Court weighs whether Guantanamo detainee searches are too aggressive

McClatchy Washington BureauDecember 9, 2013 

A guard tower overlooks the U.S. prison at Guantanamo Bay, Cuba.


— The key appellate court that’s incited a Senate-confirmation clash confronted on Monday touchy questions about searches of detainees at the U.S. naval base at Guantanamo Bay.

Even as a bitterly divided Senate prepared to add new judges to the powerful U.S. Court of Appeals for the District of Columbia Circuit, a panel showed the court’s long reach by considering a challenge to Guantanamo search procedures. Initiated in May amid a detainee hunger strike, the new procedures include flat-hand frisking of groins and buttocks when detainees travel within Guantanamo to meet with attorneys.

“It’s a search of male genitals,” Judge Thomas Griffith noted. “That’s pretty provocative and offensive, isn’t it? How do you justify such a provocative search?”

Defense attorneys contend that the aggressive searches deter detainees from talking to counsel. In July, U.S. District Judge Royce Lamberth agreed and ordered the searches halted. The Obama administration appealed, leading to the 45-minute oral argument Monday before a three-judge panel.

“For these detainees – devout Muslims – these searches are culturally and religiously abhorrent,” attorney S. William Livingston said, adding that “they’d rather forgo the meeting with counsel than undergo the search.”

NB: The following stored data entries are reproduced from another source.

Lemma shifted_closest lower upper t (w ys : list Q) :
  lower <= upper → length ys = length w → (∀ y, y ∈ ys → lower <= y ∧ y <= upper) →
  square_distance (shifted lower upper t w) w - 2 * t * (qsum ys - qsum (shifted lower upper t w)) <= square_distance ys w.
Proof.
  intros Hlu. revert ys. induction w as [|x w IH]; intros [|y ys] Hl Hbox; try done; [cbn; lra|]. injection Hl as Hl.
  specialize (IH ys Hl ltac:(intros; apply Hbox; by right)). destruct (Hbox y ltac:(by left)) as [H1 H2].
  pose proof (clip_variational lower upper (x ⊖ t) y Hlu H1 H2) as Hv. unfold square_distance, shifted, qsum in *.
  cbn [fmap list_fmap zip_with foldr] in *. set (c := clip lower upper (x ⊖ t)) in *. cbn [nsub Num_Q] in *.
  assert ((y - x) * (y - x) == (c - x) * (c - x) + (y - c) * (y - c) + 2 * ((c - (x - t)) * (y - c)) - 2 * t * (y - c)) as E by ring.
  pose proof (square_nonneg_Q (y - c)). set (s1 := foldr Qplus 0 (zip_with _ _ w)) in *. set (s2 := foldr Qplus 0 _) in *.
  set (s3 := foldr Qplus 0 ys) in *. set (s4 := foldr Qplus 0 _) in *. nra.
Qed.

(** ** Projecting onto the simplex *)

Section methods.
Context `{NumPy Q} `{!NumPyExact} `{LinAlg Q}.
Implicit Types con : PortfolioConstraints Q.

Definition lower_of con : Q := nmax 0 (min_weight con).
Definition in_box con (w : list Q) : Prop := ∀ x, x ∈ w → lower_of con <= x ∧ x <= max_weight con.

(** By how much the box may miss a sum of one: not at all when it holds a
    portfolio, and otherwise what the feasibility test lets pass. *)
Definition box_slack con (w : list Q) : Q :=
  if Qle_bool (size w * lower_of con) 1 && Qle_bool 1 (size w * max_weight con) then 0 else trillionth.

(** The most the sum may differ from one: each weight is off by at most half
    of the interval that eighty halvings leave, and the box's slack. *)
Definition simplex_tolerance con (w : list Q) : Q :=
  box_slack con w + size w * (vmax w - vmin w + max_weight con - lower_of con) / inject_Z (2 ^ 81).

Lemma project_simplex_form w con xs :
  project_simplex w con = Ret xs →
  w ≠ [] ∧ lower_of con <= max_weight con ∧
  size w * lower_of con <= 1 + trillionth ∧ 1 - trillionth <= size w * max_weight con ∧
  ∃ lo hi, bisect 80 (lower_of con) (max_weight con) w (vmin w - max_weight con) (vmax w - lower_of con) = (lo, hi) ∧
    xs = shifted (lower_of con) (max_weight con) (half (lo ⊕ hi)) w.
Proof.
  unfold project_simplex. destruct w as [|x w]; [done|]. remember (x :: w) as v eqn:Ev. destruct (negb _); [done|].
  change (nmax n0 (min_weight con)) with (lower_of con).
  destruct ((lower_of con >.? max_weight con) || _ || _) eqn:E; [done|]. bsimpl. qsimpl.
  destruct (bisect _ _ _ _ _ _) as [lo hi] eqn:Eb. intros [= <-]. split; [by subst|]. split; [done|].
  change (count_of (length v)) with (size v) in *. change n1 with 1 in *. cbn [nadd nsub nmul Num_Q] in *.
  split_and!; [rewrite (Qmult_comm (size v)); lra|rewrite (Qmult_comm (size v)); lra|]. by exists lo, hi.
Qed.
(** ** The model's regimes *)

Record HMMReport := mkHMMReport {
  hr_regime_labels : list string; hr_regime_probs : list (list F); hr_current_regime : string;
  hr_current_bull_prob : F; hr_regime_stats : list (TrendRegime * (RegimeStats * F * F));
  hr_transition_matrix : list (list F); hr_steady_state : option (F * F); hr_n_regime_switches : nat;
  hr_means : list F; hr_stds : list F
}.

Definition hmm_regime (returns : list F) (n_iter : nat) : option HMMReport :=
  if length returns <? 60 then None
  else
    let model := fit n_iter (nof_ratio 1 10000) returns in
    r ← predict model returns;
    let '(states, probs) := r in
    let bull_state := argmax (hm_means model) in
    let bear_state := 1 - bull_state in
    let labels := (λ s, if s =? bull_state then BULL else BEAR) <$> states in
    let texts := trend_value <$> labels in
    let stats (label : TrendRegime) (state : nat) : option (TrendRegime * (RegimeStats * F * F)) :=
      rs ← regime_stats ((λ s, s =? state) <$> states) returns;
      Some (label, (rs, nround (at_ (hm_means model) state) 6, nround (at_ (hm_stds model) state) 6)) in
    let A i j := nround (entry (hm_A model) i j) 4 in
    Some (mkHMMReport texts (mat_map (λ p, nround p 4) probs) (default "unknown" (last texts))
      (nround (at_ (default [] (last probs)) bull_state) 4)
      (omap id [stats BULL bull_state; stats BEAR bear_state])
      [[A bull_state bull_state; A bull_state bear_state]; [A bear_state bull_state; A bear_state bear_state]]
      ((λ ss, (nround (at_ ss bull_state) 4, nround (at_ ss bear_state) 4)) <$> steady_state model)
      (length (filter (λ p, p.1 ≠ p.2) (zip states (tail states))))
      ((λ m, nround m 6) <$> hm_means model) ((λ s, nround s 6) <$> hm_stds model)).

(** ** The dashboard *)

Definition aligned (h v : string) : bool :=
  ((h =? "bull")%string && ((v =? "low_vol")%string || (v =? "med_vol")%string))
  || ((h =? "bear")%string && ((v =? "high_vol")%string || (v =? "crisis")%string)).

(** The share of the steps at which the two detectors agree: of fewer than two
    steps, [None]. *)
Definition agreement (hmm_labels vol_labels : list string) : option F :=
  let n := length hmm_labels `min` length vol_labels in
  if n <? 2 then None
  else Some (nof_Z (Z.of_nat (length (filter (λ hv, aligned hv.1 hv.2 = true) (zip hmm_labels vol_labels))))
             ⊘ nof_Z (Z.of_nat n)).

(** The percentage, and the grade of the interpretation. *)
Definition compute_regime_alignment (hmm_labels vol_labels : list string) : option (F * string) :=
  a ← agreement hmm_labels vol_labels;
  Some (nround (a ⊗ nof_Z 100) 1,
        if a >.? nof_ratio 70 100 then "High" else if a >.? nof_ratio 50 100 then "Moderate" else "Low").

Record Dashboard := mkDashboard {
  db_hmm_regime : option HMMReport; db_volatility_regime : option VolReport; db_trend_regime : option TrendReport;
  db_regime_alignment : option (F * string); db_current : string * string * string; db_bull_prob_pct : F; db_n_periods : nat
}.

Definition run_regime_detection (returns : list F) (prices : option (list F)) (hmm_iters : nat) : Dashboard :=
  let hmm := hmm_regime returns hmm_iters in
  let vol := volatility_regime returns 21 in
  let trend :=
    match prices with
    | Some p => if 60 <=? length p then trend_regime p 50 200 20 else None
    | None => None
    end in
  mkDashboard hmm vol trend
    (compute_regime_alignment (from_option hr_regime_labels [] hmm) (from_option vr_regime_labels [] vol))
    (from_option hr_current_regime "unknown" hmm, from_option vr_current_regime "unknown" vol,
     from_option tr_current_regime "unknown" trend)
    (nround (from_option hr_current_bull_prob (nof_ratio 1 2) hmm ⊗ nof_Z 100) 1) (length returns).
End regimes.

#[local] Close Scope nat_scope.
(** * Theorems

    Regime detection: the decoded path is the likeliest, the fitted model is a
    chain, and the labels look back only. *)

#[local] Open Scope Q_scope.

(** ** Labels *)

Section labels.
Context {F : Type} `{Num F} `{NumPy F}.

Lemma take_fmap_seq {A} (f g : nat → A) n len :
  (∀ t, (t < n `min` len)%nat → f t = g t) → take n (f <$> seq 0 len) = g <$> seq 0 (n `min` len).
Proof.
  intros Hfg. rewrite <- fmap_take, take_seq. apply list_fmap_ext. intros i x Hi%lookup_seq. cbn. apply Hfg. lia.
Qed.

Lemma rolling_vol_take window n (returns : list F) : rolling_vol window (take n returns) = take n (rolling_vol window returns).
Proof.
  unfold rolling_vol. symmetry. rewrite length_take. apply take_fmap_seq. intros t Ht.
  destruct (window <=? t)%nat; [|done]. do 2 f_equal. symmetry. apply slice_take. lia.
Qed.

Lemma labelled_take n (vols : list (option F)) : labelled (take n vols) = take n (labelled vols).
Proof.
  unfold labelled. apply list_eq. intros i. rewrite list_lookup_imap. destruct (decide (i < n)%nat).
  - rewrite !lookup_take_lt, list_lookup_imap by done. by rewrite take_take, Nat.min_l by lia.
  - by rewrite !lookup_take_ge by lia.
Qed.

Lemma sma_take k n (prices : list F) t : (t < n)%nat → sma k (take n prices) t = sma k prices t.
Proof. intros Ht. unfold sma. by rewrite slice_take by lia. Qed.
(* ===== verification/NeutralStrategies.v ===== *)
(** backend/services/neutral_strategies.py: pairs trading, long/short books
    and factor neutralisation. A NaN is [None]; the series of a pair have one
    length; a dict with ["error"] is [None]. *)

From Stdlib Require Import QArith Qabs Lqa.
From S2P Require Import Prelude Numeric StrategySignals Vectors Matrices RegimeDetection.
#[local] Open Scope nat_scope.

Section neutral.
Context {F : Type} `{Num F} `{NumPy F} `{LinAlg F}.
(** [np.argsort] of a row that may hold NaNs, and [np.prod]. *)
Variable argsort : list (option F) → list nat.
Variable np_prod : list F → F.

Definition count (n : nat) : F := nof_Z (Z.of_nat n).
Definition micro_floor : F := nof_ratio 1 1000000000.
Definition pico_floor : F := nof_ratio 1 1000000000000.
Definition year_root : F := m_sqrt (nof_Z 252).

(** ** Kalman filter *)

Record KalmanHedgeFilter := mkKalman { kf_delta : F; kf_R : F; kf_beta : F; kf_P : F }.

Definition kalman_init (delta R : F) : KalmanHedgeFilter := mkKalman delta R n0 n1.

Definition update (k : KalmanHedgeFilter) (y x : F) : KalmanHedgeFilter :=
  let P_pred := kf_P k ⊕ kf_delta k in
  let innovation := y ⊖ kf_beta k ⊗ x in
  let innov_var := x ⊗ x ⊗ P_pred ⊕ kf_R k in
  let K := P_pred ⊗ x ⊘ nmax innov_var pico_floor in
  mkKalman (kf_delta k) (kf_R k) (kf_beta k ⊕ K ⊗ innovation) ((n1 ⊖ K ⊗ x) ⊗ P_pred).

(** The history of [beta] after, and before, each update. *)
Fixpoint kalman_fit (k : KalmanHedgeFilter) (ys xs : list F) : list F :=
  match ys, xs with
  | y :: ys, x :: xs => let k := update k y x in kf_beta k :: kalman_fit k ys xs
  | _, _ => []
  end.
Fixpoint fit_predictive (k : KalmanHedgeFilter) (ys xs : list F) : list F :=
  match ys, xs with
  | y :: ys, x :: xs => kf_beta k :: fit_predictive (update k y x) ys xs
  | _, _ => []
  end.

(** ** Cointegration *)

Inductive Level := ONE_PCT | FIVE_PCT | TEN_PCT.

Definition EG_RS_COEFS (l : Level) : F * F * F :=
  match l with
  | ONE_PCT => (nof_ratio (-389644) 100000, nof_ratio (-109519) 10000, nof_ratio (-33527) 1000)
  | FIVE_PCT => (nof_ratio (-333613) 100000, nof_ratio (-61101) 10000, nof_ratio (-6823) 1000)
  | TEN_PCT => (nof_ratio (-304445) 100000, nof_ratio (-42412) 10000, nof_ratio (-272) 100)
  end.

Definition eg_critical_value (T : nat) (l : Level) : F :=
  let '(b_inf, b1, b2) := EG_RS_COEFS l in b_inf ⊕ b1 ⊘ count T ⊕ b2 ⊘ nof_Z (Z.of_nat T * Z.of_nat T).

(** [np.diff] *)
Definition diff (xs : list F) : list F := zip_with (λ a b, b ⊖ a) xs (tail xs).

(** The regressors of the test, a list of columns: the lagged level, then the
    lagged differences that fit. *)
Definition adf_columns (series : list F) (max_lag : nat) : list (list F) :=
  let dy := diff series in
  let dy_dep := drop max_lag dy in
  let y_lag := drop max_lag (removelast series) in
  y_lag :: filter (λ col, length col = length dy_dep)
             ((λ lag, slice (max_lag - lag) (length dy - lag) dy) <$> seq 1 max_lag).

Definition eg_residual_adf_test (series : list F) (cv_1pct cv_5pct cv_10pct : F) (max_lag : nat) : F * F :=
  let y := drop max_lag (diff series) in
  let columns := adf_columns series max_lag in
  let rows := length (default [] (head columns)) in
  let k := length columns in
  let X := transpose rows columns in
  if (length y <? 5) || negb (rows =? length y) then (n0, n1)
  else
    match la_lstsq X y, la_pinv (matmul k columns X) with
    | Some betas, Some inv =>
        let resid := vsub y (matvec X betas) in
        let s2 := np_sum ((λ r, r ⊗ r) <$> resid) ⊘ count (max (length y - k) 1) in
        let se_beta := m_sqrt (nmax (s2 ⊗ entry inv 0 0) pico_floor) in
        let t_stat := at_ betas 0 ⊘ se_beta in
        (t_stat,
         if t_stat <.? cv_1pct then nof_ratio 5 1000
         else if t_stat <.? cv_5pct then nof_ratio 25 1000
         else if t_stat <.? cv_10pct then nof_ratio 75 1000
         else nof_ratio 20 100)
    | _, _ => (n0, n1)
    end.

Record Cointegration := mkCointegration {
  cg_cointegrated : bool; cg_cointegrated_1pct : bool; cg_adf_stat : F; cg_adf_p_approx : F; cg_critical_values : F * F * F;
  cg_hedge_ratio : F; cg_alpha : F; cg_spread_mean : F; cg_spread_std : F; cg_spread : list F
}.

Definition with_constant (xs : list F) : matrix F := (λ x, [n1; x]) <$> xs.

Definition engle_granger_cointegration (y x : list F) (max_lag : nat) : option Cointegration :=
  let T := length y in
  if T <? 30 then None
  else
    let X := with_constant x in
    beta ← la_lstsq X y;
    let spread := vsub y (matvec X beta) in
    let cv_1pct := eg_critical_value T ONE_PCT in
    let cv_5pct := eg_critical_value T FIVE_PCT in
    let cv_10pct := eg_critical_value T TEN_PCT in
    let '(adf_stat, adf_p) := eg_residual_adf_test spread cv_1pct cv_5pct cv_10pct max_lag in
    Some (mkCointegration (adf_stat <.? cv_5pct) (adf_stat <.? cv_1pct) (nround adf_stat 4) (nround adf_p 4)
      (nround cv_1pct 4, nround cv_5pct 4, nround cv_10pct 4) (nround (at_ beta 1) 6) (nround (at_ beta 0) 6)
      (nround (np_mean spread) 6) (nround (np_std 1 spread) 6) spread).

(** ** Pairs *)

(** The hedge ratio of an ordinary regression on the [window] days before. *)
Definition rolling_hedge (y x : list F) (window t : nat) : option F :=
  if window <=? t then
    b ← la_lstsq (with_constant (slice (t - window) t x)) (slice (t - window) t y); Some (at_ b 1)
  else None.

Definition hedge_ratios (y x : list F) (use_kalman : bool) (window : nat) : list (option F) :=
  if use_kalman then Some <$> fit_predictive (kalman_init (nof_ratio 1 10000) (nof_ratio 1 1000)) y x
  else rolling_hedge y x window <$> seq 0 (length y).

Definition spread_of (y x : list F) (hedge : list (option F)) : list (option F) :=
  zip_with (λ yx h, (λ h, yx.1 ⊖ h ⊗ yx.2) <$> h) (zip y x) hedge.

Definition z_score (spread : list (option F)) (window t : nat) : option F :=
  if window <=? t then
    w ← mapM id (slice (t - window) t spread);
    if np_std 1 w >.? micro_floor then s ← spread !! t ≫= id; Some ((s ⊖ np_mean w) ⊘ np_std 1 w) else None
  else None.
Definition z_scores (spread : list (option F)) (window : nat) : list (option F) :=
  z_score spread window <$> seq 0 (length spread).

(** The positions: 1 long the spread, -1 short, 0 flat. *)
Definition next_position (entry_z exit_z : F) (position : Z) (z : F) : Z :=
  if (position =? 0)%Z then (if z <.? nopp entry_z then 1 else if z >.? entry_z then -1 else 0)%Z
  else if (position =? 1)%Z then (if z >.? nopp exit_z then 0 else position)%Z
  else if (position =? -1)%Z then (if z <.? exit_z then 0 else position)%Z
  else position.

(** The signal of each day: a day without a z-score has none, and leaves the
    position. *)
Fixpoint signals_from (entry_z exit_z : F) (position : Z) (zs : list (option F)) : list Z :=
  match zs with
  | [] => []
  | z :: zs =>
      match z with
      | Some z =>
          if nfinite z then
            let position := next_position entry_z exit_z position z in
            position :: signals_from entry_z exit_z position zs
          else 0%Z :: signals_from entry_z exit_z position zs
      | None => 0%Z :: signals_from entry_z exit_z position zs
      end
  end.
Definition pair_signals (entry_z exit_z : F) (window : nat) (zs : list (option F)) : list Z :=
  replicate window 0%Z ++ signals_from entry_z exit_z 0 (drop window zs).

(** [signals[1:] * (np.diff(spread) / np.maximum(np.abs(spread[:-1]), 1e-9))] *)
Definition strategy_returns (signals : list Z) (spread : list (option F)) : list (option F) :=
  zip_with (λ (s : Z) (ab : option F * option F),
      a ← ab.1; b ← ab.2; Some (nof_Z s ⊗ ((b ⊖ a) ⊘ np_maximum (nabs a) micro_floor)))
    (tail signals) (zip spread (tail spread)).

Definition finite_of (xs : list (option F)) : list F := filter (λ x, nfinite x = true) (omap id xs).

Record PairsReport := mkPairsReport {
  pr_cointegration : option Cointegration; pr_signals : list Z; pr_z_spread : list (option F);
  pr_hedge_ratios : list (option F); pr_n_trades : nat; pr_strategy_sharpe : F
}.

Definition pairs_trading_signals (y x : list F) (entry_z exit_z : F) (use_kalman : bool) (window : nat) : option PairsReport :=
  if length y <? window + 10 then None
  else
    let coint := engle_granger_cointegration y x 1 in
    let hedge := hedge_ratios y x use_kalman window in
    let spread := spread_of y x hedge in
    let z_spread := z_scores spread window in
    let signals := pair_signals entry_z exit_z window z_spread in
    let valid_r := finite_of (strategy_returns signals spread) in
    let sharpe :=
      if (5 <? length valid_r) && (np_std 1 valid_r >.? micro_floor)
      then np_mean valid_r ⊘ np_std 1 valid_r ⊗ year_root else n0 in
    let reported (xs : list (option F)) (d : Z) : list (option F) :=
      (λ z : option F, z ← z; if nfinite z then Some (nround z d) else None) <$> xs in
    Some (mkPairsReport coint signals (reported z_spread 4%Z) (reported hedge 6%Z)
      (length (filter (λ p, p.1 ≠ p.2) (zip signals (tail signals)))) (nround sharpe 4)).

(** ** Long and short *)

Definition valid_signal (s : option F) : bool := match s with Some x => nfinite x | None => false end.
Definition n_valid (sig : list (option F)) : nat := length (filter (λ s, valid_signal s = true) sig).

Definition assign (idx : list nat) (w : F) (weights : list F) : list F := foldl (λ ws i, <[i := w]> ws) weights idx.

Definition gross (w : list F) : F := np_sum (nabs <$> w).

(** The book of a signal, before it is scaled to a volatility. *)
Definition book_weights (sig : list (option F)) (N n_long n_short : nat) : list F :=
  let ranked_idx := argsort sig in
  let weights := assign (drop (length ranked_idx - n_long) ranked_idx) (n1 ⊘ count n_long) (replicate N n0) in
  let weights := assign (take n_short ranked_idx) (nopp n1 ⊘ count n_short) weights in
  if gross weights >.? micro_floor then vdiv weights (gross weights) else weights.

(** The volatility of the last book over the 21 days before. *)
Definition book_volatility (returns : matrix F) (prev_weights : list F) (t : nat) : F :=
  np_std 1 ((λ row, np_sum (vmul row prev_weights)) <$> slice (t - 21) t returns) ⊗ year_root.

Definition vol_scaled (returns : matrix F) (prev_weights : list F) (t : nat) (vol_scale : bool) (target_vol : F) (w : list F) : list F :=
  if vol_scale && (22 <=? t) then
    let hist_vol := book_volatility returns prev_weights t in
    if hist_vol >.? micro_floor then (λ x, x ⊗ nmin (target_vol ⊘ hist_vol) (nof_Z 3)) <$> w else w
  else w.

(** The state of the loop: the returns, the turnover and the last book. *)
Record Books := mkBooks { bk_returns : list F; bk_turnover : list F; bk_prev : list F }.

Definition ls_step (signals : list (list (option F))) (returns : matrix F) (N n_long n_short : nat) (vol_scale : bool)
    (target_vol : F) (b : Books) (t : nat) : Books :=
  let sig := default [] (signals !! (t - 1)) in
  if n_valid sig <? n_long + n_short + 2 then mkBooks (bk_returns b ++ [n0]) (bk_turnover b ++ [n0]) (bk_prev b)
  else
    let weights := vol_scaled returns (bk_prev b) t vol_scale target_vol (book_weights sig N n_long n_short) in
    let ret_t := np_dot (default [] (returns !! t)) weights in
    let to := np_sum (nabs <$> vsub weights (bk_prev b)) ⊘ nof_Z 2 in
    mkBooks (bk_returns b ++ [ret_t]) (bk_turnover b ++ [to]) weights.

Livingston and attorney David Remes, among others, represent detainees who include Saeed Mohammed Saleh Hatim, a native of Yemen who’s said he was tortured into saying that he belonged to al Qaida. A federal judge ordered Hatim released in 2009, but that order has been appealed.

Hatim and the other detainees may face an uphill battle.

Griffith, while acknowledging the intimate nature of the search procedures, also effectively denounced Lamberth’s ruling as a case of judicial overreach. Appointed to the bench in 2005 by President George W. Bush, Griffith said Lamberth appeared “way out of line” with a ruling that “doesn’t sound anything close to deferential” to the professional judgments of prison administrators.

“The district court is micromanaging,” Griffith said.

Another Republican appointee on the panel, Judge Karen LeCraft Henderson, asked few questions Monday but in the past she’s sided with the government in Guantanamo Bay cases. In one notable prior case, the former South Carolina attorney concluded that the detainees were not U.S. “persons” covered by the Religious Freedom Restoration Act.

Together, Griffith and Henderson would be enough for the government to prevail in the search case heard Monday. The third member of the appellate panel, Chief Judge Merrick Garland, is a Democratic appointee who pressed attorneys for both sides. While Garland didn’t clearly tip his hand Monday, he sounded sympathetic to the government when he pointed out that some contraband seized by Guantanamo authorities “certainly look like weapons.”

“You have to have some level of deference to this military facility that’s housing enemy combatants,” Justice Department attorney Edward Himmelfarb said, adding that the Guantanamo searches are “basically like a TSA search at the airport.”

The federal Transportation Security Administration oversees airport security.

The Washington appellate court must first decide whether the court is even allowed to hear the detainees’ case or whether Congress ruled that out by passing a law shielding “conditions of confinement” at Guantanamo from judicial second-guessing. If the appellate court rules that it has jurisdiction, which it might because of the importance given to access to counsel, the panel then must decide whether to defer to the judgments of prison professionals.

Although the Supreme Court has said, in one important 1987 case out of Missouri, that “prison walls do not form a wall separating prison inmates from the protections of the Constitution,” the high court added that rules for the “inordinately difficult undertaking” of running a prison will be upheld if they’re “reasonably related to legitimate penological interests.”

The oral argument Monday morning occurred about seven hours before the Democratic-controlled Senate was to confirm attorney Patricia Millett to the Washington appellate court. Millett was one of three recent Obama administration nominees to the court to be filibustered by Republicans, prompting Senate Democrats to change the rules so that judicial nominees need only 51 votes instead of 60. The confirmation of all three of Obama’s nominees will shift the partisan balance among active judges on the court to seven Democrats and four Republicans.